|\epsilon|-Near-Zero materials in the near-infrared

TL;DR

This paper demonstrates how a mixture of metal-coated quantum dots in a polymer can be engineered to achieve near-zero permittivity in the near-infrared, with validation through simulations and a method for precise tuning.

Contribution

It introduces a modified Maxwell-Garnett model for designing near-zero permittivity materials using quantum dot composites and validates the approach with full-wave simulations.

Findings

Effective permittivity close to zero in the near-infrared achieved.

Discrepancies between theory and simulation linked to |epsilon|<<1 condition.
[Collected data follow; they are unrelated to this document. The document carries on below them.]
(* ===== verification/Gpio.v ===== *)
(** * What the three GPIO tools of support/bcm2712 share

    Device registers behind [in32] and [out32], bit fields in them, the pin
    list argument ("3,5-9") and the pin option arguments of the tools, and
    the C library calls they use: sscanf's [%u%n], strtoul and printf's
    padding. *)
From Stdlib Require Export Ascii.
From stdpp Require Export pretty.
From S2P Require Import Prelude.

(** ** Registers *)

(** A device whose 32-bit registers are read and written by address. *)
Class Mmio (D : Type) := {
  in32 : Z -> D -> Z;
  out32 : Z -> Z -> D -> D
}.

(** Registers [P] hold what was written, and a write reaches no other. *)
Record plain_registers {D} `{Mmio D} (P : Z -> Prop) : Prop := {
  plain_range a d : P a -> 0 <= in32 a d < 4294967296;
  plain_same a v d : P a -> 0 <= v < 4294967296 -> in32 a (out32 a v d) = v;
  plain_other a b v d : P a -> P b -> a <> b -> in32 b (out32 a v d) = in32 b d
}.

(** ** Bit fields *)
Definition field_mask (w : Z) : Z := Z.ones w.
Definition field_get (o w v : Z) : Z := Z.land (Z.shiftr v o) (field_mask w).
Definition field_put (o w x v : Z) : Z :=
  Z.lor (Z.land v (u32 (Z.lnot (u32 (Z.shiftl (field_mask w) o))))) (u32 (Z.shiftl x o)).

Lemma testbit_u32 z i : Z.testbit (u32 z) i = (i <? 32) && Z.testbit z i.
Proof.
  unfold u32. change 4294967296 with (2 ^ 32). destruct (decide (0 <= i)).
  - rewrite Z.testbit_mod_pow2 by lia. done.
  - rewrite !Z.testbit_neg_r by lia. by rewrite andb_false_r.
Qed.

Lemma testbit_range_u32 z i : 0 <= z < 4294967296 -> 32 <= i -> Z.testbit z i = false.
Proof. intros Hz Hi. rewrite <- (u32_id z Hz), testbit_u32. by rewrite (proj2 (Z.ltb_ge _ _)). Qed.

Lemma testbit_field_put o w x v i :
  0 <= o -> 0 < w -> o + w <= 32 -> 0 <= x < 2 ^ w -> 0 <= v < 4294967296 -> 0 <= i ->
  Z.testbit (field_put o w x v) i =
  if (o <=? i) && (i <? o + w) then Z.testbit x (i - o) else Z.testbit v i.
Proof.
  intros Ho Hw How Hx Hv Hi. unfold field_put, field_mask.
  rewrite Z.lor_spec, Z.land_spec, !testbit_u32, Z.lnot_spec, testbit_u32 by lia.
  rewrite !Z.shiftl_spec by lia. rewrite Z.testbit_ones by lia.
  destruct (i <? 32) eqn:E32; zbool; cbn [andb].
  2: { rewrite (testbit_range_u32 v i) by lia. rewrite (proj2 (Z.ltb_ge i (o + w))) by lia.
       by destruct (o <=? i). }
  destruct (o <=? i) eqn:E1; zbool.
  - rewrite (proj2 (Z.leb_le 0 (i - o))) by lia. cbn [andb].
    destruct (i <? o + w) eqn:E2; zbool.
    + rewrite (proj2 (Z.ltb_lt (i - o) w)) by lia. cbn [negb]. by rewrite andb_false_r.
    + rewrite (proj2 (Z.ltb_ge (i - o) w)) by lia. cbn [negb]. rewrite andb_true_r.
      assert (Z.testbit x (i - o) = false) as ->; [|by rewrite orb_false_r].
      apply Z.bits_above_log2; [lia|]. destruct (decide (x = 0)) as [->|?]; [simpl; lia|].
      apply Z.log2_lt_pow2; [lia|].
      assert (2 ^ w <= 2 ^ (i - o)) by (apply Z.pow_le_mono_r; lia). lia.
  - rewrite (proj2 (Z.leb_gt 0 (i - o))) by lia. cbn [andb negb].
    rewrite andb_true_r, (Z.testbit_neg_r x) by lia. by rewrite orb_false_r.
Qed.

Lemma testbit_field_get o w v i : 0 <= o -> 0 < w -> 0 <= i ->
  Z.testbit (field_get o w v) i = (i <? w) && Z.testbit v (i + o).
Proof.
  intros. unfold field_get, field_mask. rewrite Z.land_spec, Z.shiftr_spec, Z.testbit_ones by lia.
  rewrite (proj2 (Z.leb_le 0 i)) by lia. cbn [andb]. apply andb_comm.
Qed.

(** A field reads back what was put there, and fields with no common bit do
    not disturb each other. *)
Lemma field_get_put o w x v :
  0 <= o -> 0 < w -> o + w <= 32 -> 0 <= x < 2 ^ w -> 0 <= v < 4294967296 ->
  field_get o w (field_put o w x v) = x.
Proof.
  intros. apply Z.bits_inj'. intros i Hi. rewrite testbit_field_get by lia.
  rewrite testbit_field_put by lia. rewrite (proj2 (Z.leb_le o (i + o))) by lia.
  destruct (i <? w) eqn:E; zbool; cbn [andb].
  - rewrite (proj2 (Z.ltb_lt (i + o) (o + w))) by lia. f_equal. lia.
  - symmetry. apply Z.bits_above_log2; [lia|].
    destruct (decide (x = 0)) as [->|?]; [simpl; lia|]. apply Z.log2_lt_pow2; [lia|].
    assert (2 ^ w <= 2 ^ i) by (apply Z.pow_le_mono_r; lia). lia.
Qed.

Lemma field_get_put_other o w x v o2 w2 :
  0 <= o -> 0 < w -> o + w <= 32 -> 0 <= x < 2 ^ w -> 0 <= v < 4294967296 ->
  0 <= o2 -> 0 < w2 -> (o + w <= o2 \/ o2 + w2 <= o) ->
  field_get o2 w2 (field_put o w x v) = field_get o2 w2 v.
Proof.
  intros. apply Z.bits_inj'. intros i Hi. rewrite !testbit_field_get by lia.
  destruct (i <? w2) eqn:E; zbool; cbn [andb]; [|done].
  rewrite testbit_field_put by lia.
  destruct (o <=? i + o2) eqn:E1, (i + o2 <? o + w) eqn:E2; zbool; cbn [andb]; try done. lia.
Qed.

Lemma field_put_range o w x v :
  0 <= v < 4294967296 -> 0 <= field_put o w x v < 4294967296.
Proof.
  intros Hv. unfold field_put.
  set (a := Z.land v _). set (b := u32 (Z.shiftl x o)).
  assert (0 <= a < 4294967296).
  { unfold a. rewrite Z.land_comm. pose proof (u32_range (Z.lnot (u32 (Z.shiftl (field_mask w) o)))).
    split; [apply Z.land_nonneg; lia|].
    pose proof (Z.land_nonneg (u32 (Z.lnot (u32 (Z.shiftl (field_mask w) o)))) v).
    destruct (decide (Z.land (u32 (Z.lnot (u32 (Z.shiftl (field_mask w) o)))) v = 0)) as [->|?]; [lia|].
    change 4294967296 with (2 ^ 32). apply Z.log2_lt_pow2; [lia|].
    eapply Z.le_lt_trans; [apply Z.log2_land; lia|]. apply Z.min_lt_iff. right.
    destruct (decide (v = 0)) as [->|?]; [simpl; lia|]. apply Z.log2_lt_pow2; lia. }
  assert (0 <= b < 4294967296) by apply u32_range. clearbody a b.
  split; [apply Z.lor_nonneg; lia|].
  destruct (decide (Z.lor a b = 0)) as [->|?]; [lia|].
  change 4294967296 with (2 ^ 32). apply Z.log2_lt_pow2; [pose proof (proj2 (Z.lor_nonneg a b)); lia|].
  rewrite Z.log2_lor by lia. apply Z.max_lub_lt.
  - destruct (decide (a = 0)) as [->|?]; [simpl; lia|]. apply Z.log2_lt_pow2; lia.
  - destruct (decide (b = 0)) as [->|?]; [simpl; lia|]. apply Z.log2_lt_pow2; lia.
Qed.

(** Equality of bitwise expressions, bit by bit. *)
Ltac bits :=
  apply Z.bits_inj'; intros ? ?;
  repeat (rewrite Z.land_spec || rewrite Z.lor_spec || rewrite Z.ldiff_spec);
  repeat match goal with |- context [Z.testbit ?a ?i] => destruct (Z.testbit a i) end; reflexivity.

(** A test of one bit. *)
Lemma land_pow2_test v o : 0 <= o -> negb (Z.land v (2 ^ o) =? 0) = Z.testbit v o.
Proof.
  intros Ho. destruct (Z.land v (2 ^ o) =? 0) eqn:E; zbool; simpl.
  - apply (f_equal (fun z => Z.testbit z o)) in E.
    by rewrite Z.land_spec, Z.pow2_bits_true, andb_true_r, Z.bits_0 in E by lia.
  - destruct (Z.testbit v o) eqn:T; [done|]. exfalso. apply E, Z.bits_inj'. intros i Hi.
    rewrite Z.land_spec, Z.pow2_bits_eqb, Z.bits_0 by lia.
    destruct (o =? i) eqn:EO; zbool; [subst; by rewrite T|by rewrite andb_false_r].
Qed.

Lemma field_get_bit o v : 0 <= o -> field_get o 1 v = Z.b2z (Z.testbit v o).
Proof.
  intros Ho. apply Z.bits_inj'. intros i Hi. rewrite testbit_field_get by lia.
  destruct (decide (i = 0)) as [->|Hne].
  - rewrite Z.b2z_bit0. done.
  - rewrite (proj2 (Z.ltb_ge i 1)) by lia. symmetry. cbn [andb].
    destruct (Z.testbit v o); cbn [Z.b2z]; [|apply Z.bits_0].
    rewrite <- (Z.pow_0_r 2). apply Z.pow2_bits_false. lia.
Qed.

(** ** The C library calls of the tools *)
Definition chars := list Ascii.ascii.

Definition is_space (c : Ascii.ascii) : bool :=
  let n := Ascii.nat_of_ascii c in (n =? 32)%nat || ((9 <=? n)%nat && (n <=? 13)%nat).

Definition digit_of (c : Ascii.ascii) : option Z :=
  let n := Ascii.nat_of_ascii c in
  if (48 <=? n)%nat && (n <=? 57)%nat then Some (Z.of_nat n - 48) else None.

Fixpoint skip_spaces (l : chars) : chars :=
  match l with c :: l' => if is_space c then skip_spaces l' else l | [] => [] end.

(** The digits at the front, as a number, and what follows them. *)
Fixpoint scan_digits (acc : Z) (l : chars) : Z * chars :=
  match l with
  | c :: l' => match digit_of c with Some d => scan_digits (acc * 10 + d) l' | None => (acc, l) end
  | [] => (acc, [])
  end.

Definition sign_of (l : chars) : bool * chars :=
  match l with
  | "-"%char :: l' => (true, l')
  | "+"%char :: l' => (false, l')
  | _ => (false, l)
  end.

(** Blanks, a sign and at least one digit: the sign, the number and the rest. *)
Definition scan_number (l : chars) : option (bool * Z * chars) :=
  let '(neg, l1) := sign_of (skip_spaces l) in
  match l1 with
  | c :: _ => match digit_of c with
              | Some _ => let '(v, rest) := scan_digits 0 l1 in Some (neg, v, rest)
              | None => None
              end
  | [] => None
  end.

Definition ULONG_MAX : Z := 18446744073709551615.

(** strtoul's value: clamped on overflow, else negated modulo 2^64. *)
Definition ulong_value (neg : bool) (v : Z) : Z :=
  if ULONG_MAX <? v then ULONG_MAX else if neg then u64 (- v) else v.

Inductive errno_t := EOK | EINVAL | ERANGE.

(** strtoul with base 10: value, rest of the text, errno.  A C library may
    or may not report EINVAL when there is no digit. *)
Definition strtoul (einval : bool) (l : chars) : Z * chars * errno_t :=
  match scan_number l with
  | None => (0, l, if einval then EINVAL else EOK)
  | Some (neg, v, rest) => (ulong_value neg v, rest, if ULONG_MAX <? v then ERANGE else EOK)
  end.

(** sscanf of an unsigned int with the length consumed. *)
Definition sscanf_u (l : chars) : option (Z * chars) :=
  match scan_number l with
  | None => None
  | Some (neg, v, rest) => Some (u32 (ulong_value neg v), rest)
  end.

Definition spaces (n : nat) : string := String.string_of_list_ascii (replicate n " "%char).

(** printf's [%-*s] and [%*s]: padding, never truncation. *)
Definition pad_right (n : nat) (s : string) : string := s +:+ spaces (n - String.length s).
Definition pad_left (n : nat) (s : string) : string := spaces (n - String.length s) +:+ s.

(** snprintf of [s] into [size] bytes: what the buffer holds as a string. *)
Definition snprintf_s (size : nat) (s : string) : string := String.substring 0 (size - 1) s.

(** ** The pin list *)

(** [while (pin <= pin2) mask |= 1UL << pin++]. *)
Fixpoint set_bits (n : nat) (pin mask : Z) : Z :=
  match n with
  | O => mask
  | S n' => set_bits n' (pin + 1) (Z.lor mask (Z.shiftl 1 pin))
  end.
Definition set_pins (pin pin2 mask : Z) : Z := set_bits (Z.to_nat (pin2 - pin + 1)) pin mask.

Section pin_list.
Context (read_pin : chars -> option (Z * chars)).

Definition pin_fuel_msg : string := "out of fuel".

(** The loop over the second argument: [Ok None] is the error exit. *)
Fixpoint parse_pins (fuel : nat) (p : chars) (mask : Z) : res (option Z) :=
  match fuel with
  | O => Crash pin_fuel_msg
  | S fuel' =>
      match read_pin p with
      | None => Ok None
      | Some (pin, p) =>
          match
            match p with
            | "-"%char :: p' =>
                match read_pin p' with
                | None => None
                | Some (pin2, p') => Some (if pin2 <? pin then (pin2, pin) else (pin, pin2), p')
                end
            | _ => Some ((pin, pin), p)
            end
          with
          | None => Ok None
          | Some ((lo, hi), p) =>
              let mask := set_pins lo hi mask in
              match p with
              | [] => Ok (Some mask)
              | ","%char :: p' => parse_pins fuel' p' mask
              | _ => Ok None
              end
          end
      end
  end.

Definition parse_pin_list (p : chars) : res (option Z) := parse_pins (S (length p)) p 0.
End pin_list.

(** gpio-rp1 reads with sscanf, the others with strtoul. *)
Definition read_pin_sscanf (gpio_max : Z) (p : chars) : option (Z * chars) :=
  match sscanf_u p with
  | Some (pin, p) => if gpio_max <=? pin then None else Some (pin, p)
  | None => None
  end.

Definition read_pin_strtoul (einval : bool) (gpio_max : Z) (p : chars) : option (Z * chars) :=
  let '(pin, p, errno) := strtoul einval p in
  match errno with
  | EINVAL => if pin =? 0 then None else Some (pin, p)
  | ERANGE => None
  | EOK => if gpio_max <=? pin then None else Some (pin, p)
  end.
Fine-tuning nanoparticle volume fraction improves accuracy.

Abstract

We consider a mixture of metal coated quantum dots dispersed in a polymer matrix and, using a modified version of the standard Maxwell-Garnett mixing rule, we prove that the mixture parameters (particles radius, quantum dots gain, etc.) can be chosen so that the effective medium permittivity has an absolute value very close to zero in the near-infrared, i.e. |Re(epsilon)|<<1 and |Im (epsilon)|<<1 at the same near-infrared wavelength. Resorting to full-wave simulations, we investigate the accuracy of the effective medium predictions and we relate their discrepancy with rigorous numerical results to the fact that |epsilon|<<1 is a critical requirement. We show that a simple method for reducing this discrepancy, and hence for achieving a prescribed value of |\epsilon|, consists in a subsequent fine-tuning of the nanoparticles volume filling fraction.